Indications
Teriparatide is prescribed for the treatment of osteoporosis. It is used in individuals who are at high risk of fractures, including postmenopausal women, men with primary or hypogonadal osteoporosis, and individuals with glucocorticoid-induced osteoporosis. Its primary purpose is to enhance bone strength and reduce the likelihood of fractures.
Pharmacodynamics
Teriparatide functions as an analog of parathyroid hormone (PTH) and plays a crucial role in stimulating bone formation in both men and women. It significantly increases skeletal mass and elevates markers of bone formation, such as bone-specific alkaline phosphatase (BSAP) and procollagen I carboxy-terminal propeptide (PICP), thereby enhancing bone strength.

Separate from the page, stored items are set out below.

Lemma keeps_in l h h' n :
  keeps l h h' -> In n (nodes h) ->
  exists n', In n' (nodes h') /\ nname n' = nname n /\ nkind n' = nkind n
             /\ forall a, In a l -> nattrs n' !! a = nattrs n !! a.
Proof.
  unfold keeps. intros H Hn. apply list_elem_of_In in Hn.
  apply list_elem_of_lookup_1 in Hn as [i Hi].
  destruct (Forall2_lookup_l _ _ _ _ _ H Hi) as (n' & Hn' & P).
  exists n'. split; [|done]. apply list_elem_of_In. by eapply list_elem_of_lookup_2.
Qed.

Lemma keeps_in_rev l h h' n' :
  keeps l h h' -> In n' (nodes h') ->
  exists n, In n (nodes h) /\ nname n' = nname n /\ nkind n' = nkind n
            /\ forall a, In a l -> nattrs n' !! a = nattrs n !! a.
Proof.
  unfold keeps. intros H Hn. apply list_elem_of_In in Hn.
  apply list_elem_of_lookup_1 in Hn as [i Hi].
  destruct (Forall2_lookup_r _ _ _ _ _ H Hi) as (n & Hn' & P).
  exists n. split; [|done]. apply list_elem_of_In. by eapply list_elem_of_lookup_2.
Qed.

(** ** Paint Activation: the temporary plane *)

Lemma polyPlane_inv w name st l st' :
  polyPlane w w name st = (Val l, st') ->
  l = [unique_name (hst st) name; nname (List.last (plane_nodes w name (hst st)) (Node name Mesh [] ∅ bbox0 false))]
  /\ nodes (hst st') = nodes (hst st) ++ plane_nodes w name (hst st)
  /\ log (hst st') = log (hst st)
  /\ self st' = self st.
Proof.
  unfold polyPlane. intros [= <- <-]. simpl.
  split; [done|]. split; [|done]. by rewrite <- !app_assoc.
Qed.

Lemma placed_trans st1 st2 st3 : placed st1 st2 -> placed st2 st3 -> placed st1 st3.
Proof.
  intros (K1 & S1 & L1 & X1) (K2 & S2 & L2 & X2). split; [|split; [|split]].
  - intros l Hl. eapply keeps_trans; eauto.
  - congruence.
  - congruence.
  - intros y. by rewrite X2, X1.
Qed.

Lemma setAttr_placed x b v st u st' :
  In b plane_keys -> setAttr x b v st = (Val u, st') -> placed st st'.
Proof.
  intros Hb H. apply setAttr_inv in H as [-> _]. split; [|split; [|split]]; simpl.
  - intros l Hl. apply keeps_set_attr. intros Hin. by apply (Hl b).
  - done.
  - done.
  - intros y. apply exists_node_set_attr.
Qed.

Lemma create_temporary_plane_inv st u st' cam cs o w :
  original_camera_state (self st) = Some (CameraState cam cs o w) ->
  create_temporary_plane st = (Val u, st') ->
  exists ow hp pn,
    attr_of cs "orthographicWidth" (hst st) = Some ow
    /\ nodes hp = nodes (hst st) ++ plane_nodes ow "ddSplit_tempPlane" (hst st)
    /\ In pn (plane_nodes ow "ddSplit_tempPlane" (hst st))
    /\ nkind pn = PolyPlane
    /\ nattrs pn !! "width" = Some ow
    /\ nattrs pn !! "height" = Some ow
    /\ (forall l, (forall a, In a l -> ~ In a plane_keys) -> keeps l hp (hst st'))
    /\ self st' = set_temp_plane (Some (unique_name (hst st) "ddSplit_tempPlane")) (self st)
    /\ exists_node (unique_name (hst st) "ddSplit_tempPlane") (hst st') = true
    /\ log (hst st')
       = ConnectCall (cs, "orthographicWidth") (nname pn, "height")
         :: ConnectCall (cs, "orthographicWidth") (nname pn, "width")
         :: log (hst st).
Proof.
  intros Hocs. unfold create_temporary_plane. rewrite bind_gets, Hocs.
  simpl cs_camera. simpl cs_camera_shape. intros H.
  apply bind_val_inv in H as (ow & st1 & H1 & H).
  apply getAttr_inv in H1 as [-> How].
  apply bind_val_inv in H as (l & st1 & H1 & H).
  apply polyPlane_inv in H1 as (-> & Hn1 & Hl1 & Hs1).
  rewrite bind_on_self in H.
  apply bind_val_inv in H as (? & st2 & H2 & H). apply connectAttr_inv in H2 as ->.
  apply bind_val_inv in H as (? & st2 & H2 & H). apply connectAttr_inv in H2 as ->.
  apply bind_val_inv in H as (? & st2 & H2 & H). apply parent_inv in H2 as [p E2].
  apply bind_val_inv in H as (? & st3 & H3 & H).
  pose proof (setAttr_inv _ _ _ _ _ _ H3) as [_ Hex].
  apply setAttr_placed in H3; [|simpl; tauto].
  apply bind_val_inv in H as (? & st4 & H4 & H).
  apply setAttr_placed in H4; [|simpl; tauto].
  pose proof (placed_trans _ _ _ H3 H4) as P4. clear H3 H4.
  apply bind_val_inv in H as (? & st5 & H5 & H).
  apply setAttr_placed in H5; [|simpl; tauto].
  pose proof (placed_trans _ _ _ P4 H5) as P5. clear P4 H5.
  apply bind_val_inv in H as (? & st6 & H6 & H).
  apply setAttr_placed in H6; [|simpl; tauto].
  pose proof (placed_trans _ _ _ P5 H6) as P6. clear P5 H6.
  apply bind_val_inv in H as (? & st7 & H7 & H).
  apply setAttr_placed in H7; [|simpl; tauto].
  pose proof (placed_trans _ _ _ P6 H7) as P7. clear P6 H7.
  apply bind_val_inv in H as (? & st8 & H8 & H).
  apply setAttr_placed in H8; [|simpl; tauto].
  pose proof (placed_trans _ _ _ P7 H8) as P8. clear P7 H8.
  apply bind_val_inv in H as (? & st9 & H9 & H).
  apply setAttr_placed in H9; [|simpl; tauto].
  pose proof (placed_trans _ _ _ P8 H9) as P9. clear P8 H9.
  apply bind_val_inv in H as (? & st10 & H10 & H).
  apply setAttr_placed in H10; [|simpl; tauto].
  pose proof (placed_trans _ _ _ P9 H10) as P10. clear P9 H10.
  apply setAttr_placed in H; [|simpl; tauto].
  pose proof (placed_trans _ _ _ P10 H) as (K & S & L & X). clear P10 H.
  subst st2. simpl hst in *. simpl self in *.
  exists ow, (hst st1),
    (List.last (plane_nodes ow "ddSplit_tempPlane" (hst st))
               (Node "ddSplit_tempPlane" Mesh [] ∅ bbox0 false)).
  split; [done|]. split; [done|].
  split; [simpl; auto|]. split; [done|].
  split; [simpl; apply lookup_insert_eq|].
  split; [simpl; rewrite lookup_insert_ne by done; apply lookup_insert_eq|].
  split.
  { intros l Hl. eapply keeps_trans; [|apply (K l Hl)].
    eapply keeps_trans; [|apply keeps_reparent].
    apply (keeps_nodes l _ (hst st1)); [done|apply keeps_refl]. }
  split; [by rewrite S, Hs1|].
  split; [by rewrite X|].
  rewrite L. simpl. by rewrite Hl1.
Qed.

(** ** Paint Activation: the paint tool *)

Lemma scene_kept_refl st : scene_kept st st.
Proof. by repeat split. Qed.

Lemma scene_kept_trans st1 st2 st3 :
  scene_kept st1 st2 -> scene_kept st2 st3 -> scene_kept st1 st3.
Proof.
  intros (A1 & B1 & C1 & D1 & E1) (A2 & B2 & C2 & D2 & E2).
  repeat split; congruence.
Qed.

Lemma mel_source_kept cmd st r st' : mel_source cmd st = (r, st') -> scene_kept st st'.
Proof.
  unfold mel_source, mel_eval. destruct (existsb _ _); intros [= _ <-]; by repeat split.
Qed.

(** Loading the preset never fails: the three paths are tried in turn and
    the last failure is dropped. *)
Lemma load_preset_ok st :
  exists st',
    try_catch (mel_source preset_2026)
      (fun _ => try_catch (mel_source preset_2022)
                  (fun _ => try_catch (mel_source preset_env) pass)) st
    = (Val tt, st')
    /\ scene_kept st st'.
Proof.
  unfold try_catch.
  destruct (mel_source preset_2026 st) as [[[]|e1] st1] eqn:E1;
    apply mel_source_kept in E1; [eauto|].
  destruct (mel_source preset_2022 st1) as [[[]|e2] st2] eqn:E2;
    apply mel_source_kept in E2; [eauto using scene_kept_trans|].
  destruct (mel_source preset_env st2) as [[[]|e3] st3] eqn:E3;
    apply mel_source_kept in E3; unfold pass, ret; eauto 6 using scene_kept_trans.
Qed.

Lemma wire_mode_ok st :
  exists st', try_catch (dynWireCtx_dam false) pass st = (Val tt, st') /\ scene_kept st st'.
Proof.
  unfold try_catch, dynWireCtx_dam, pass, ret.
  destruct (wire_ctx (hst st)); eexists; (split; [reflexivity|by repeat split]).
Qed.

Lemma make_paintable_ok st :
  exists st', try_catch mel_MakePaintable pass st = (Val tt, st') /\ scene_kept st st'.
Proof.
  unfold try_catch, mel_MakePaintable, mel_eval, pass, ret.
  destruct (existsb _ _); eexists; (split; [reflexivity|by repeat split]).
Qed.

(** Whatever the paint tool does, succeeding or not, it leaves the nodes,
    the log and the session as they are. *)
Lemma activate_paint_effects_kept st r st' :
  activate_paint_effects st = (r, st') -> scene_kept st st'.
Proof.
  unfold activate_paint_effects.
  destruct (load_preset_ok st) as (st1 & E1 & K1). rewrite (bind_val _ _ _ _ _ E1).
  destruct (wire_mode_ok st1) as (st2 & E2 & K2). rewrite (bind_val _ _ _ _ _ E2).
  rewrite bind_gets.
  assert (K : scene_kept st st2) by eauto using scene_kept_trans.
  destruct (temp_plane (self st2)) as [p|]; [|intros [= _ <-]; done].
  unfold when. destruct (truthy (Some p)); [|intros [= _ <-]; done].
  unfold select. unfold bind at 1. unfold bind at 1. unfold need.
  destruct (exists_node p (hst st2)); [|intros [= _ <-]; done].
  simpl.
  destruct (make_paintable_ok (State (with_selection [p] (hst st2)) (self st2)))
    as (st3 & E3 & K3).
  rewrite E3. intros [= _ <-].
  eapply scene_kept_trans; [exact K|]. eapply scene_kept_trans; [|exact K3].
  by repeat split.
Qed.

(** With the temporary plane in the scene, the paint tool is activated
    whatever preset, tool context or command is missing. *)
Lemma activate_paint_effects_ok st :
  (forall p, temp_plane (self st) = Some p -> exists_node p (hst st) = true) ->
  exists st', activate_paint_effects st = (Val tt, st') /\ scene_kept st st'.
Proof.
  intros Hp. unfold activate_paint_effects.
  destruct (load_preset_ok st) as (st1 & E1 & K1). rewrite (bind_val _ _ _ _ _ E1).
  destruct (wire_mode_ok st1) as (st2 & E2 & K2). rewrite (bind_val _ _ _ _ _ E2).
  rewrite bind_gets.
  assert (K : scene_kept st st2) by eauto using scene_kept_trans.
  destruct K as (Kn & Kl & Kc & Ko & Ks).
  destruct (temp_plane (self st2)) as [p|] eqn:Ep; [|exists st2; by repeat split].
  unfold when. destruct (truthy (Some p)); [|exists st2; by repeat split].
  assert (Hex : exists_node p (hst st2) = true).
  { rewrite (exists_node_nodes _ _ _ Kn). apply Hp. congruence. }
  unfold select. erewrite bind_val.
  2:{ erewrite bind_val by (apply need_ok; exact Hex). reflexivity. }
  destruct (make_paintable_ok (State (with_selection [p] (hst st2)) (self st2)))
    as (st3 & E3 & (K3n & K3l & K3c & K3o & K3s)).
  exists st3. split; [exact E3|]. simpl in *. repeat split; congruence.
Qed.

Lemma plane_nodes_fresh w name h m :
  In m (plane_nodes w name h) -> exists_node (nname m) h = false.
Proof.
  unfold plane_nodes. simpl. intros [<-|[<-|[<-|[]]]]; simpl.
  - apply unique_name_fresh.
  - eapply extends_fresh; [|apply unique_name_fresh]. apply extends_add_node.
  - eapply extends_fresh; [|apply unique_name_fresh].
    eapply extends_trans; apply extends_add_node.
Qed.

Lemma sized_not_plane a : In a sized_keys -> ~ In a plane_keys.
Proof.
  unfold sized_keys, plane_keys. simpl.
  intros [<-|[<-|[<-|[<-|[]]]]] H;
    repeat (destruct H as [H|H]; [discriminate|]); done.
Qed.

Lemma set_attr_in_other x a v h n :
  In n (nodes (set_attr x a v h)) -> nname n <> x -> In n (nodes h).
Proof.
  unfold set_attr. simpl. intros Hn Hx. apply in_map_iff in Hn as (m & <- & Hm).
  destruct (named x m) eqn:E; [|done].
  apply named_true in E. simpl in Hx. congruence.
Qed.

Lemma names_set_attr x a v h :
  map nname (nodes (set_attr x a v h)) = map nname (nodes h).
Proof.
  unfold set_attr. simpl. rewrite map_map. apply map_ext.
  intros n. by destruct (named x n).
Qed.

Lemma unique_name_names h h' base :
  map nname (nodes h') = map nname (nodes h) -> unique_name h' base = unique_name h base.
Proof. intros E. unfold unique_name. by rewrite E. Qed.

Lemma names_camera_set cs w h :
  map nname (nodes (camera_set cs w h)) = map nname (nodes h).
Proof.
  unfold camera_set.
  change (map nname (nodes (set_attr cs "orthographicWidth" w
                              (set_attr cs "orthographic" 1 h))) = map nname (nodes h)).
  by rewrite !names_set_attr.
Qed.

Lemma exists_node_camera_set x cs w h :
  exists_node x (camera_set cs w h) = exists_node x h.
Proof.
  unfold camera_set.
  change (exists_node x (set_attr cs "orthographicWidth" w
                           (set_attr cs "orthographic" 1 h)) = exists_node x h).
  by rewrite !exists_node_set_attr.
Qed.

Lemma attr_of_camera_set cs w h :
  exists_node cs h = true -> attr_of cs "orthographicWidth" (camera_set cs w h) = Some w.
Proof.
  intros H. unfold camera_set.
  change (attr_of cs "orthographicWidth"
            (set_attr cs "orthographicWidth" w (set_attr cs "orthographic" 1 h)) = Some w).
  apply attr_of_set_attr. by rewrite exists_node_set_attr.
Qed.

Lemma camera_set_in cs w h n :
  In n (nodes (camera_set cs w h)) -> nname n = cs ->
  nattrs n !! "orthographic" = Some 1%Q /\ nattrs n !! "orthographicWidth" = Some w.
Proof.
  unfold camera_set.
  change (In n (nodes (set_attr cs "orthographicWidth" w
                         (set_attr cs "orthographic" 1 h))) -> nname n = cs ->
          nattrs n !! "orthographic" = Some 1%Q /\ nattrs n !! "orthographicWidth" = Some w).
  intros Hm Hx.
  apply set_attr_in in Hm as (m1 & Hm1 & N1 & A1 & S1).
  apply set_attr_in in Hm1 as (m0 & Hm0 & N0 & A0 & S0).
  split; [|by apply S1]. rewrite A1 by done. apply S0. congruence.
Qed.
Definition findWorkflowInstance (id : string) (expandAttributes : option bool)
  : Async JSValue :=
  let expandAttributes :=
    match expandAttributes with Some b => b | None => false end in
  tryCatch
    (client <- getClient ;;
     uri <- readThis WORKFLOW_INSTANCES_URI ;;
     res <- service_call client GET
              (uri ++ "/" ++ id
               ++ (if expandAttributes then "?$expand=attributes" else ""))
              None ;;
     ret res)
    logAndRethrow.

End Environment.

End Client.

(** * Vocabulary of the statements *)

(** ** Running a method on a new builder *)

Definition run {A : Type} (m : M A) : completion A * QueryBuilder :=
  m newQueryBuilder.

(** The string [build] returns after the calls [m], on a new builder. *)
Definition built (m : M unit) : completion string :=
  fst (run (m ;; QB.build)).

(** ** What a method appends *)

(** [emits m c fs]: from every state, [m] ends with [c], leaves the
    argument history as it was and has appended exactly [fs] to the
    fragments. *)
Definition emits {A : Type} (m : M A) (c : completion A) (fs : list string)
  : Prop :=
  forall q, m q = (c, {| arguments := arguments q;
                         joinedArgs := joinedArgs q ++ fs |}).

(** The completion and the fragments of [m] on a new builder. *)
Definition outcome {A : Type} (m : M A) : completion A := fst (run m).
Definition emitted {A : Type} (m : M A) : list string :=
  joinedArgs (snd (run m)).

Definition appending {A : Type} (m : M A) : Prop :=
  exists c fs, emits m c fs.

(** [pushes P m]: from every state, what [m] appends to the fragments
    satisfies [P], whether [m] returns or throws. *)
Definition pushes {A : Type} (P : string -> Prop) (m : M A) : Prop :=
  exists c fs, emits m c fs /\ Forall P fs.

(** ** String forms *)

(** A value has a string form when [ToString] returns on it. *)
Definition stringable (v : JSValue) : bool := negb (throws (ToString v)).

(** The same, read off the value: an object has a string form when it has
    no own property [toString], a sequence when each of its elements is
    [null], [undefined] or has a string form, every other value has one. *)
Fixpoint printable (v : JSValue) : bool :=
  match v with
  | VObj props => negb (hasOwnProperty props "toString")
  | VArr elems => forallb (fun e => isNullish e || printable e) elems
  | _ => true
  end.

(** An object that has no string form. *)
Definition shadowed : JSValue := VObj [("toString", VStr "x")].

(** The string [`${el.key}=${el.value}`] of an element. *)
Definition attributeString (el : JSValue) : completion string :=
  k <- QB.Get el "key" ;;
  ks <- ToString k ;;
  v <- QB.Get el "value" ;;
  vs <- ToString v ;;
  ret (ks ++ "=" ++ vs)%string.

(** The fragment of an attribute pair: its [key], "=", its [value]. *)
Definition pairFragment (pair : JSObject) : completion string :=
  attributeString (VObj pair).

(** ** What one call of [addArgument] appends *)

(** The five keys [parseArgument] reads. *)
Definition defaultNames : list string :=
  ["skip"; "top"; "inlinecount"; "expand"; "orderBy"].

(** The statement [parseArgument] has for each default key, for the prefix
    [prefix] and the value [v] of the key. *)
Definition defaultStatement (prefix : string) (v : JSValue) : M unit :=
  if ToBoolean v
  then (s <- liftC (ToString v) ;; joinedArgs_push (prefix ++ s))
  else ret tt.

(** The fragments of a default key whose value is [v]: none when [v] is
    falsy, one, the prefix then the string form of [v], when [v] is truthy
    and has a string form. *)
Definition defaultFragment (prefix : string) (v : JSValue) : list string :=
  if ToBoolean v
  then match ToString v with
       | Normal s => [(prefix ++ s)%string]
       | Throw _ => []
       end
  else [].

(** A default key makes the call throw when its value is truthy and has
    no string form. *)
Definition defaultThrows (v : JSValue) : bool :=
  ToBoolean v && throws (ToString v).

(** The prefixes and values of the five statements, in their order. *)
Definition defaultSteps (arg : JSObject) : list (string * JSValue) :=
  [(QB.SKIP_ARG, getProp arg "skip");
   (QB.TOP_ARG, getProp arg "top");
   (QB.INLINECOUNT_ARG, getProp arg "inlinecount");
   (QB.EXPAND_ARG, getProp arg "expand");
   (QB.ORDERBY_ARG, getProp arg "orderBy")].

(** The statements of [steps] one after the other, then [next]. *)
Fixpoint runSteps (steps : list (string * JSValue)) (next : M unit) : M unit :=
  match steps with
  | [] => next
  | (prefix, v) :: rest => defaultStatement prefix v ;; runSteps rest next
  end.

Similar to endogenous PTH, teriparatide influences calcium and phosphate homeostasis, leading to a temporary increase in serum calcium levels and urinary calcium excretion. Clinical trials have also demonstrated its effect in causing transient phosphaturia and mild, temporary reductions in serum phosphorus concentration.
Absorption
Following subcutaneous administration of a 20 microgram dose, teriparatide exhibits an absolute bioavailability of approximately 95%. The peptide reaches peak serum concentration within about 30 minutes, and its levels diminish to non-quantifiable status within three hours.
Metabolism
Although specific metabolism studies on teriparatide have not been conducted, it is posited that the peripheral metabolism of parathyroid hormone occurs predominantly through non-specific enzymatic mechanisms in the liver.
Mechanism of Action
Teriparatide exerts its effects on the skeletal system by mimicking the actions of parathyroid hormone (PTH), an endogenous hormone critical in regulating calcium and phosphate metabolism in bones and the kidneys. PTH operates by binding to specific receptors, influencing bone metabolism and calcium absorption. When PTH is present in excess, as seen in hyperparathyroidism, it can lead to increased osteoclast activity and heightened bone resorption. Notably, the impact of PTH is contingent upon both dosage and the pattern of exposure-where continuous exposure favors bone resorption, whereas intermittent low doses predominantly encourage bone formation. Similarly, teriparatide's action is also dependent on its administration pattern. When administered once daily, teriparatide preferentially stimulates osteoblastic activity, encouraging new bone formation on trabecular and cortical bone surfaces. This action is facilitated by teriparatide binding to PTH type 1 receptors (PTH1R), which are G-protein coupled receptors found on osteoblasts, osteocytes, and renal tubular cells. This binding activates downstream signaling pathways, such as protein kinase A (PKA) and protein kinase C (PKC), which enhance bone anabolic effects. Teriparatide also increases the expression of cytokines and growth factors that support both osteoclast and osteoblast activities while downregulating sclerostin, a known inhibitor of bone formation, thereby promoting osteoblast differentiation and contributing to improved bone health.